Flores e amores a quem ainda vive
Diário de um desespero – ou quase – XXX
João Carlos Pereira
Não sei se existe uma pessoa que goste de velório. Se alguém me vir num, exceto no meu próprio, cuja presença será indispensável, pode ter certeza de que o finado era muito querido, ou que tinha especial apreço pela família enlutada, como se dizia antigamente, quando ainda havia anúncio fúnebre nos rádios. Tirando isso, não faço social da morte. Se a despedida é um ato de fé e de piedade cristã, como também se anotava, lugar-comum, nas notas de jornal, prefiro manifestar os dois sentimentos, de uma vez só, na missa de sétimo dia, momento em que o povo ainda lembra do finado com saudade. Na de trigésimo, só vai a família. Na de um ano, já era. Depois é melhor apenas mandar colocar o nome da alma na lista de intenções e deixar que desconhecidos orem por ela. Infelizmente é a lei da vida. Ou da morte, não sei.
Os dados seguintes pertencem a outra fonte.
(** * The workshop download service of [app.py]

    A shallow embedding of the shared state of [app.py] (the status
    dictionary, the per-client queues, the download semaphore, the two
    directories on disk and the storage bucket), of the request handlers
    [add_item] and [status], and of the worker [download_workshop_item]
    with its helpers [zip_workshop_item] and [upload_to_supabase].

    Worker threads are modelled statement by statement: a thread is at a
    program point named after the source line it is about to execute, and
    one scheduling step executes that statement on the shared state. *)

From stdpp Require Import gmap strings list fin_maps.

Set Warnings "-register-all,-clear-no-such-hyp".


(** ** Files *)

(** File contents: raw bytes, or a zip archive listing (name, contents). *)
Inductive data : Type :=
  | Raw (bytes : string)
  | Zip (entries : list (string * data)).

(** A node of the file system: a regular file or a directory with its
    entries in listing order. *)
Inductive fsnode : Type :=
  | FileN (d : data)
  | DirN (children : list (string * fsnode)).

(** [os.path.join(root, name)] relative to the walked folder. *)
Definition path_join (root name : string) : string :=
  if decide (root = "") then name else root +:+ "/" +:+ name.

(** The pairs [(rel_file, contents)] that the loop over [os.walk] in
    [zip_workshop_item] writes: for every directory, top down, its regular
    files, then the walk of each of its sub-directories. *)
Fixpoint walk (root : string) (n : fsnode) : list (string * data) :=
  match n with
  | FileN _ => []
  | DirN children =>
      (fix files (l : list (string * fsnode)) : list (string * data) :=
         match l with
         | [] => []
         | (name, FileN d) :: r => (path_join root name, d) :: files r
         | (_, DirN _) :: r => files r
         end) children
      ++
      (fix dirs (l : list (string * fsnode)) : list (string * data) :=
         match l with
         | [] => []
         | (name, sub) :: r => walk (path_join root name) sub ++ dirs r
         end) children
  end.

(** ** Configuration (lines 48-50) *)

Definition MAX_CONCURRENT_DOWNLOADS : nat := 2.
Definition MAX_USER_QUEUE : nat := 3.

(** ** Shared state and threads *)

(** Program points of [download_workshop_item]; [Lnn] is "about to execute
    line nn". [Unwinding] is an uncaught exception leaving the
    [with download_semaphore] block, [Crashed] the dead thread after it. *)
Inductive pc : Type :=
  | L57_acquire
  | L58_set_downloading
  | L61_exists_dst
  | L62_set_already_local
  | L65_steamcmd
  | L73_exists_src
  | L74_copytree
  | L75_zip
  | L77_upload (zip_path : string)
  | L116_remove (zip_path : string)
  | L78_set_complete
  | L80_set_failed_zip
  | L81_rmtree
  | L83_set_failed_find
  | L85_set_steamcmd_failed
  | L87_discard
  | L89_release
  | Finished
  | Unwinding
  | Crashed.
Tirando os escândalos, as gritarias, o abraço no caixão para que o morto não se vá, como se isso não passasse de consciência pesada, porque quem ama, de verdade, entende o valor do silêncio que a hora exige, o que mais detesto é o comentário quase inevitável: “Ainda era tão novo”… Quantos anos tinha? Oitenta e alguma coisa, quase noventa”. Pior que isso é o terrível: “estava tão bem….” Ora, se estivesse, não teria morrido. O mais chato de ouvir é que o “de cujus”, uma peste em vida, um cão, um péssimo, era, no fundo, uma boa pessoa. “Só se for no fundo da sepultura”, tenho vontade de completar. Por isso evito ao máximo ir a velórios.
Nestes dias terríveis de agora, a televisão tem mostrado tanta cena de enterro, que fica inevitável não pensar no assunto. Imagino que pessoas boas e queridas estejam, de fato, partindo, o que é péssimo, sem direito a um adeus e sem cortejo fúnebre. Deve doer muito. Mas não é de agora, nem por causa da pandemia, que tenho procurado dizer às pessoas e quem realmente prezo o quanto gosto delas. Depois não valerá mais a pena.
A idade vai trazendo esse tipo de consciência para a vida da gente. É bom que alguém saiba o valor real que possui em nossa vida, não apenas por olhares ou abraços, mas entenda isso por meio de palavras. Dizer de amor, de amizade, de afeto, de bem-querer, de estima, de apreço, de admiração, de carinho, de ternura, de simpatia, de delicadeza e de mais quantos sinônimos aqui coubessem significa oferecer flores sem motivo ou razão aparentes, apenas pelo bonito gesto de ofertar.
Sei que é desconcertante abraçar alguém e sussurrar, no meio do gesto, que se gosta daquela pessoa. Não é usual, infelizmente. Mas deveria ser. Tenho revelado isso a quem quero bem e percebo o susto. A vida tirou de nós a espontaneidade, a leveza necessárias para a felicidade simples.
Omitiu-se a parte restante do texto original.